* [Exercise details]: Reproduce the top of the data verbatim, through and including the line that contains "size ← tar_octal data (pos + 124) 12;".

------ The input ------

(** One header: continue at a position with the pending long name, or stop
    with a return code. *)
Definition tar_step (s : Z * option (list Z) * C) : res ((Z * option (list Z) * C) + (Z * C)) :=
  let '(pos, longname, ctx) := s in
  if negb (pos + TAR_BLOCK <=? zlen data) then Ok (inr (0, ctx))
  else
    h0 ← ld data pos;
    if h0 =? 0 then
      if block_zero pos then Ok (inr (0, ctx)) else Ok (inl (pos + TAR_BLOCK, longname, ctx))
    else
      size ← tar_octal data (pos + 124) 12;
      typeflag ← ld data (pos + 156);
      if size <? 0 then Ok (inr (-1, ctx))
      else
        let data_len := (size + TAR_BLOCK - 1) / TAR_BLOCK * TAR_BLOCK in
        if zlen data <? pos + TAR_BLOCK + data_len then Ok (inr (-1, ctx))
        else
          let body := take (Z.to_nat size) (drop (Z.to_nat (pos + TAR_BLOCK)) data) in
          let next := pos + (TAR_BLOCK + data_len) in
          if typeflag =? 76 then
            let n := if 256 <=? size then 255 else size in
            Ok (inl (next, Some (take (Z.to_nat n) body), ctx))
          else
            full ← entry_name pos longname;
            match tar_normalize_name full 256 with
            | None => Ok (inl (next, None, ctx))
            | Some clean =>
                let '(ctx, stop) := cb clean typeflag body ctx in
                if (stop : bool) then Ok (inr (1, ctx)) else Ok (inl (next, None, ctx))
            end.

(** Every turn advances by at least one block. *)
Definition tar_iterate (ctx : C) : res (Z * C) :=
  loop (S (length data)) tar_step (0, None, ctx).
End iterate.

(** ** Looking up a member *)

Definition find_file_cb (want clean : list Z) (typeflag : Z) (body : list Z) (hit : option (list Z))
    : option (list Z) * bool :=
  if ((typeflag =? 48) || (typeflag =? 0)) && bool_decide (clean = want) then (Some body, true)
  else (hit, false).

Definition find_want (name : list Z) : list Z :=
  strip_slashes (match name with 46 :: 47 :: s => s | _ => name end).

Definition tar_find_file (data name : list Z) : res (list Z) :=
  r ← tar_iterate (find_file_cb (find_want name)) data None;
  let '(code, hit) := (r : Z * option (list Z)) in
  if code <? 0 then Err (-1) else match hit with None => Err (-1) | Some body => Ok body end.

(** ** Extraction *)

(** The file-system calls; a negative or non-zero [Z] is a failure as in the
    source, a file handle is the path it was resolved from. *)
Class FsOps (F : Type) := {
  fs_mkdir_p : F -> list Z -> F * Z;
  fs_resolve_path : F -> list Z -> bool;
  fs_create_file : F -> list Z -> F * bool;
  fs_write_file : F -> list Z -> list Z -> F * Z;
}.

Record extract_ctx (F : Type) : Type := mk_ext { ec_fs : F; ec_files : Z; ec_err : bool; ec_calls : list (list Z * Z) }.
Arguments mk_ext {F}.
Arguments ec_fs {F}.
Arguments ec_files {F}.
Arguments ec_err {F}.
Arguments ec_calls {F}.

(** [dirp] up to its last slash, when that is not the first character. *)
Fixpoint drop_last_component (s : list Z) : list Z :=
  match s with
  | [] => []
  | c :: s' => if bool_decide (47 ∈ s') then c :: drop_last_component s' else []
  end.

Section extract.
Context {F : Type} `{FsOps F}.

Definition is_file (typeflag : Z) : bool := (typeflag =? 48) || (typeflag =? 0).

Definition extract_cb (clean : list Z) (typeflag : Z) (body : list Z) (ec : extract_ctx F) : extract_ctx F * bool :=
  let fail fs := (mk_ext fs (ec_files ec) true (ec_calls ec), true) in
  if (typeflag =? 53) || (is_file typeflag && bool_decide (list.last clean = Some 47)) then
    let dirp := 47 :: clean in
    let dirp := if (1 <? zlen dirp) && bool_decide (list.last dirp = Some 47) then take (length dirp - 1) dirp else dirp in
    let '(fs, r) := fs_mkdir_p (ec_fs ec) dirp in
    if truthy r then fail fs else (mk_ext fs (ec_files ec) (ec_err ec) (ec_calls ec), false)
  else if is_file typeflag then
    let fp := 47 :: clean in
    let '(fs, r) :=
      if bool_decide (47 ∈ clean) then fs_mkdir_p (ec_fs ec) (drop_last_component fp) else (ec_fs ec, 0) in
    if truthy r then fail fs
    else
      let '(fs, ok) := if fs_resolve_path fs fp then (fs, true) else fs_create_file fs fp in
      if negb ok then fail fs
      else
        let '(fs, w) := fs_write_file fs fp body in
        if w <? 0 then fail fs
        else (mk_ext fs (ec_files ec + 1) (ec_err ec) (ec_calls ec ++ [(fp, u32 (zlen body))]), false)
  else (ec, false).

(** (return value, file system, progress calls) *)
Definition tar_extract (data : list Z) (fs : F) : res (Z * F * list (list Z * Z)) :=
  r ← tar_iterate extract_cb data (mk_ext fs 0 false []);
  let '(code, ec) := (r : Z * extract_ctx F) in
  Ok (if (code <? 0) || ec_err ec then -1 else ec_files ec, ec_fs ec, ec_calls ec).
End extract.

(** ** Names *)

Lemma strip_slashes_spec s : exists k, s = replicate k 47 ++ strip_slashes s /\ head (strip_slashes s) <> Some 47.
Proof.
  induction s as [|c s IH]; [exists 0%nat; done|].
  destruct (Z.eq_dec c 47) as [->|Hc].
  - destruct IH as (k & Hk & Hh). exists (S k). cbn [strip_slashes replicate app]. by rewrite <- Hk.
  - assert (strip_slashes (c :: s) = c :: s) as ->.
    { cbn [strip_slashes]. repeat (case_match; try done; try congruence). }
    exists 0%nat. split; [done|]. simpl. congruence.
Qed.

Lemma strip_dot_slash_spec s : exists pre, s = pre ++ strip_dot_slash s /\ Forall (fun c => c = 46 \/ c = 47) pre.
Proof.
  induction s as [s IH] using (induction_ltof1 _ length). unfold ltof in IH.
  destruct s as [|a [|b s]]; [exists []; done| |].
  { exists []. split; [|done]. simpl. repeat case_match; done. }
  destruct (Z.eq_dec a 46) as [->|Ha].
  - destruct (Z.eq_dec b 47) as [->|Hb].
    + destruct (IH s) as (pre & Hp & Hall); [simpl; lia|]. exists (46 :: 47 :: pre).
      cbn [strip_dot_slash app]. split; [by rewrite <- Hp|]. repeat (apply list.Forall_cons; split; auto).
    + exists []. split; [|done]. cbn [strip_dot_slash app]. repeat (case_match; try done; try congruence).
  - exists []. split; [|done]. cbn [strip_dot_slash app]. repeat (case_match; try done; try congruence).
Qed.

Lemma strip_trailing_spec s :
  exists k, s = strip_trailing s ++ replicate k 47 /\ list.last (strip_trailing s) <> Some 47.
Proof.
  destruct (strip_slashes_spec (reverse s)) as (k & Hk & Hh). exists k. unfold strip_trailing. split.
  - rewrite <- (reverse_involutive s) at 1. rewrite Hk at 1. by rewrite reverse_app, reverse_replicate.
  - rewrite last_reverse. done.
Qed.

Lemma normalize_shape inp sz out :
  tar_normalize_name inp sz = Some out ->
  out <> [] /\ head out <> Some 47 /\ list.last out <> Some 47 /\ zlen out < sz /\
  exists pre k, inp = pre ++ out ++ replicate k 47 /\ Forall (fun c => c = 46 \/ c = 47) pre.
Proof.
  unfold tar_normalize_name.
  destruct (strip_dot_slash_spec inp) as (pre & Hpre & Hdots).
  destruct (strip_slashes_spec (strip_dot_slash inp)) as (k & Hk & Hhead).
  destruct (strip_slashes (strip_dot_slash inp)) as [|c p] eqn:Ep; [done|].
  destruct (strip_trailing_spec (c :: p)) as (j & Hj & Hlast).
  destruct (Z.eqb_spec (zlen (strip_trailing (c :: p))) 0) as [|Hnz]; [done|].
  destruct (Z.leb_spec sz (zlen (strip_trailing (c :: p)))); [done|]. intros [= <-].
  assert (strip_trailing (c :: p) <> []) as Hne by (intros E; by rewrite E in Hnz).
  split_and!; try done.
  - destruct (strip_trailing (c :: p)) as [|c' p']; [done|]. cbn [app] in Hj. injection Hj as -> _. done.
  - exists (pre ++ replicate k 47), j. rewrite <- Hj, <- app_assoc, <- Hk. split; [done|].
    apply Forall_app_2; [done|]. apply Forall_replicate. by right.
Qed.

------

* [Finished exercise]:
(** One header: continue at a position with the pending long name, or stop
    with a return code. *)
Definition tar_step (s : Z * option (list Z) * C) : res ((Z * option (list Z) * C) + (Z * C)) :=
  let '(pos, longname, ctx) := s in
  if negb (pos + TAR_BLOCK <=? zlen data) then Ok (inr (0, ctx))
  else
    h0 ← ld data pos;
    if h0 =? 0 then
      if block_zero pos then Ok (inr (0, ctx)) else Ok (inl (pos + TAR_BLOCK, longname, ctx))
    else
      size ← tar_octal data (pos + 124) 12;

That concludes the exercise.